Le projet en quête de visibilité auprès du grand public

 Les professionnels des médias congolais, opérant dans la presse écrite, le web, la radio et la télévision ont eu une séance de travail avec le staff du projet d’appui à la réhabilitation et la relance du secteur agricole en RDC (PARRSA), le mercredi 18 juillet 2012 à la Maison de la France à Gombe. Le but était d’élaborer un plan média destiné à la visibilité de ce projet auprès du grand public et du monde rural.
 Ils ont tour à tour suivi les interventions de Nasser Brahimi, consultant à la FAO/Banque mondiale sur le plan média et Alfred Kibangula, coordonnateur du PARRSA, qui a parlé de ce projet.
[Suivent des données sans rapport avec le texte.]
(** ** One entity leaves or enters an index *)

Section steps.
Context (GetId : goval -> Z).
Implicit Types (x : secondaryIndex) (l : loc) (live : list loc) (heap : gmap loc goval).
Notation index_ok := (index_ok GetId).
Notation entries_ok := (entries_ok GetId).
Notation lookups_ok := (lookups_ok GetId).
Notation live_ok := (live_ok GetId).

Lemma live_ok_perm heap s live live' : live ≡ₚ live' -> live_ok heap s live -> live_ok heap s live'.
Proof. intros Hp [H1 H2 H3]. split; by rewrite <- Hp. Qed.
Lemma live_ok_app heap s xs ys : live_ok heap s (xs ++ ys) -> live_ok heap s xs /\ live_ok heap s ys.
Proof.
  intros [H1 H2 H3]. apply Forall_app in H1 as [], H3 as []. rewrite fmap_app in H2.
  apply NoDup_app in H2 as (? & _ & ?). by split; split.
Qed.
Lemma live_ok_elem heap s live l : live_ok heap s live -> l ∈ live -> entity_typed s (deref heap l) /\ (0 < GetId (deref heap l))%Z.
Proof. intros [H1 _ H3] Hl. rewrite Forall_forall in H1, H3. auto. Qed.
Lemma live_ok_id_inj heap s live a b :
  live_ok heap s live -> a ∈ live -> b ∈ live -> GetId (deref heap a) = GetId (deref heap b) -> a = b.
Proof.
  intros [_ H _] Ha Hb E. apply list_elem_of_lookup in Ha as [i Hi], Hb as [j Hj].
  assert (i = j) as ->; [|congruence]. apply (NoDup_lookup _ i j (GetId (deref heap a)) H); rewrite list_lookup_fmap.
  - by rewrite Hi. - rewrite Hj, E. done.
Qed.
Lemma live_ok_NoDup heap s live : live_ok heap s live -> NoDup live.
Proof. intros [_ H _]. by apply NoDup_fmap_1 in H. Qed.

Lemma lookups_ok_perm heap live live' x : live ≡ₚ live' -> lookups_ok heap live x -> lookups_ok heap live' x.
Proof.
  intros Hp [H1 H2]. split.
  - intros l Hl. apply H1. by rewrite Hp.
  - intros e id He Hx. destruct (H2 e id He Hx) as (l & Hl & Hr). exists l. by rewrite <- Hp.
Qed.
Lemma index_ok_perm heap live live' x : live ≡ₚ live' -> index_ok heap live x -> index_ok heap live' x.
Proof.
  intros Hp [[H1 H2] H3]. split; [split; [by rewrite <- Hp|done]|]. intros Hu. eapply lookups_ok_perm; eauto.
Qed.

(** A unique index in order means unique keys. *)
Lemma lookups_ok_unique heap live x :
  live_ok heap (spec x) live -> lookups_ok heap live x -> unique_keys heap (spec x) live.
Proof.
  intros Hlive [Hf Ho] _. pose proof (live_ok_NoDup _ _ _ Hlive) as Hnd.
  apply NoDup_fmap_2_strong; [|done]. intros a b Ha Hb E.
  destruct (live_ok_elem _ _ _ _ Hlive Ha) as [Hta _]. destruct (live_ok_elem _ _ _ _ Hlive Hb) as [Htb _].
  eapply live_ok_id_inj; eauto. destruct (Ho (deref heap a) _ Hta (Hf a Ha)) as (c & _ & Hc & _).
  assert (uniqueID x (deref heap b) = uniqueID x (deref heap a)) as Hu.
  { unfold uniqueID, key, first_value. by rewrite E. }
  rewrite (Hf a Ha), (Hf b Hb) in Hu. congruence.
Qed.

Lemma spec_removeLookup heap l x : spec (removeLookup heap l x) = spec x.
Proof. unfold removeLookup. destruct (si_unique (spec x)); [apply spec_deleteUnique|done]. Qed.
Lemma entries_removeLookup heap l x : entries (removeLookup heap l x) = entries x.
Proof. unfold removeLookup. destruct (si_unique (spec x)); [apply entries_deleteUnique|done]. Qed.
Lemma spec_addLookup heap l x : spec (addLookup GetId heap l x) = spec x.
Proof. unfold addLookup. destruct (si_unique (spec x)); [apply spec_setUnique|done]. Qed.
Lemma entries_addLookup heap l x : entries (addLookup GetId heap l x) = entries x.
Proof. unfold addLookup. destruct (si_unique (spec x)); [apply entries_setUnique|done]. Qed.
Lemma uniqueID_with_entries x es e : uniqueID (with_entries x es) e = uniqueID x e.
Proof. done. Qed.

Lemma entries_ok_spec heap live x x' :
  spec x' = spec x -> entries x' = entries x -> entries_ok heap live x -> entries_ok heap live x'.
Proof. intros E1 E2 [H1 H2]. split; by rewrite ?E1, E2. Qed.
Lemma lookups_ok_with_entries heap live x es : lookups_ok heap live x -> lookups_ok heap live (with_entries x es).
Proof. intros [H1 H2]. by split. Qed.

Lemma removeLookup_ok heap l live x :
  spec_shape (spec x) -> si_unique (spec x) = true -> live_ok heap (spec x) (l :: live) ->
  lookups_ok heap (l :: live) x -> lookups_ok heap live (removeLookup heap l x).
Proof.
  intros Hs Hu Hlive Hok. pose proof (lookups_ok_unique _ _ _ Hlive Hok Hu) as Hk.
  destruct Hok as [Hf Ho]. cbn in Hk. apply NoDup_cons in Hk as [Hk _].
  destruct (live_ok_elem _ _ _ l Hlive ltac:(left)) as [Ht _].
  unfold removeLookup. rewrite Hu. split; rewrite ?spec_deleteUnique.
  - intros l' Hl'. destruct (live_ok_elem _ _ _ l' Hlive ltac:(by right)) as [Ht' _].
    rewrite uniqueID_delete_other; [by apply Hf; right|done..|].
    intros E. apply Hk. apply list_elem_of_fmap. eauto.
  - intros e id He Hx. destruct (key_values_dec (spec x) (deref heap l) e Ht He) as [E|E].
    { rewrite uniqueID_delete_same in Hx by done. done. }
    rewrite uniqueID_delete_other in Hx by done. destruct (Ho e id He Hx) as (l' & Hl' & Hid & E').
    apply elem_of_cons in Hl' as [->|Hl']; [done|]. eauto.
Qed.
Répartis en groupes, les professionnels des médias ont donné leurs avis et considérations pour un plan de communication viable.
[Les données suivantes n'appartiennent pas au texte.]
(** C27: [rangeAfter] returns exactly the rows that match the prefix and whose
    next indexed field lies after the cursor, in index order. *)
Theorem rangeAfter_exact heap live x prefix after :
  live_ok GetId heap (spec x) live -> index_ok GetId heap live x -> Forall raw_ok prefix ->
  match rangeAfter heap x prefix after with
  | Ok out => exists f c, prefix_fits (spec x) prefix /\ si_fields (spec x) !! length prefix = Some f /\
      after = Some (sf_typ f, c) /\ NoDup out /\
      StronglySorted (fun a b => compare_at GetId heap (spec x) a b <= 0)%Z out /\
      forall l, l ∈ out <-> l ∈ live /\ take (length prefix) (key_values (spec x) (deref heap l)) = raw_values prefix /\
        (0 < compareIndexValues (field_value (deref heap l) (sf_index f)) c)%Z
  | Fail _ => ~ (prefix_fits (spec x) prefix /\ exists f, si_fields (spec x) !! length prefix = Some f /\ fits after f)
  | Panic => False
  end.
Proof.
  intros Hlive Hok Hr. pose proof Hok as [[Hp Hs] _]. unfold rangeAfter.
  destruct (Nat.leb_spec (length (si_fields (spec x))) (length prefix)) as [Hl|Hl].
  { intros [_ (f & Hf & _)]. apply lookup_lt_Some in Hf. lia. }
  destruct (lookup_lt_is_Some_2 _ _ Hl) as [f Hf].
  destruct (indexValue_fits (spec x) after _ _ Hf) as [(c & -> & E)|(Hn & e & E)]; rewrite E; cbn.
  2: { intros [_ (f' & Hf' & H)]. congruence. }
  destruct (prefixBounds_ok GetId heap x prefix Hs) as [(Hfit & lo & hi & -> & Hb & Em)|(Hfit & e & ->)]; cbn.
  2: { by intros [? _]. }
  rewrite Hf. set (m := take (hi - lo) (drop lo (entries x))) in *.
  set (g := fun l => (0 <? compareIndexValues (field_value (deref heap l) (sf_index f)) c)%Z).
  assert (length m = hi - lo) as Hm by (unfold m; rewrite length_take, length_drop; lia).
  assert (forall l, l ∈ m <-> l ∈ live /\ take (length prefix) (key_values (spec x) (deref heap l)) = raw_values prefix) as Hin.
  { intros l. rewrite Em, list_elem_of_In, filter_In, <- list_elem_of_In. rewrite <- Hp.
    split; (intros [Hl' Hm']; split; [done|]; by apply (filter_matches GetId heap live)). }
  assert (StronglySorted (fun a b => compare_at GetId heap (spec x) a b <= 0)%Z m) as Hsm by (rewrite Em; by apply sorted_filter).
  match goal with |- context [sort_search _ ?t] => destruct (cut_after g m t) as [H1 H2] end.
  - intros i j a b Ha Hb' Hij. unfold g. rewrite !Z.ltb_lt. intros Hpos.
    pose proof (sorted_compareFields GetId heap (spec x) m i j a b Hsm Ha Hb' Hij) as Hle.
    destruct (indexValues_fits (spec x) prefix 0 ltac:(lia)) as [(_ & _ & Hlen)|(Hn & _)]; [|done].
    destruct (prefix_monotone _ (raw_values prefix) _ _ Hle) as (_ & _ & H3). rewrite Hlen in H3.
    assert (forall z, z ∈ m -> comparePrefix (si_fields (spec x)) (deref heap z) (raw_values prefix) = 0%Z) as Hz.
    { intros z Hz. rewrite Em in Hz. apply list_elem_of_In, filter_In in Hz as [_ Hz]. by apply Z.eqb_eq. }
    specialize (H3 (Hz _ (list_elem_of_lookup_2 _ _ _ Ha)) (Hz _ (list_elem_of_lookup_2 _ _ _ Hb')) f Hf).
    pose proof (order_trans (cmp := compareIndexValues) _ _ c H3). lia.
  - intros i a Hi. unfold m in Hi. apply lookup_take_Some in Hi as [Hi _]. rewrite lookup_drop in Hi. by rewrite Hi.
  - rewrite Hm in H1, H2. set (off := sort_search _ _) in *. rewrite slice_nat by lia.
    replace (hi - (lo + off)) with (hi - lo - off) by lia. rewrite <- drop_drop.
    assert (take (hi - lo - off) (drop off (drop lo (entries x))) = List.filter g m) as ->.
    { rewrite <- H2. unfold m. rewrite take_drop_commute. do 2 f_equal. lia. }
    exists f, c. split_and!; [done..| | |].
    + apply NoDup_ListNoDup, List.NoDup_filter. rewrite Em. apply List.NoDup_filter, NoDup_ListNoDup. rewrite Hp. by eapply live_ok_NoDup.
    + by apply sorted_filter.
    + intros l. rewrite list_elem_of_In, filter_In, <- list_elem_of_In, Hin. unfold g. rewrite Z.ltb_lt. naive_solver.
Qed.
End theorems.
 Ce projet vise globalement à augmenter la production agricole et améliorer la commercialisation de produits agricoles des petits agriculteurs dans les différentes zones ciblées dans la province de l’Equateur, notamment dans les districts de Nord et Sud Ubangi et de Mongala, ainsi que dans les périmètres rizicoles du Pool Malebo à Kinshasa.
 Comme objectifs spécifiques, le projet vise à accroitre la production  rdes cultures vivrières essentielles notamment le maïs, le manioc, le riz, l’arachide, le soja des agriculteurs ciblés ; augmenter le nombre de volaille produit annuellement par les petits éleveurs ciblés ; augmenter la commercialisation annuelle de produits spécifiques ciblés ; réhabiliter 2.500 km de routes de desserte agricole ; construire quatre marchés et seize magasins ruraux.
 La presse a cherché à savoir si ce projet intègre aussi en son sein l’utilisation des cours d’eau pour l’évacuation des produits des centres de production vers les centres de commercialisation ou de consommation.  Alfred Kibangula, coordonnateur du PARRSA, a répondu que le projet ne peut pas tout prendre en compte. Il y a d’autres projets qui vont s’intéresser à cet aspect.
Le problème de transport est le talon d’Achille de l’agriculture en Rd Congo. Il suffit que ce secteur soit bien opérationnel pour que l’agriculture retrouve ses marques dans toutes les provinces du pays. Ainsi, il est à craindre qu’après 5 ans, la durée du projet PARRSA, on élabore encore un autre projet PARRSA pour réhabiliter et relancer l’agriculture dans la province de l’Equateur.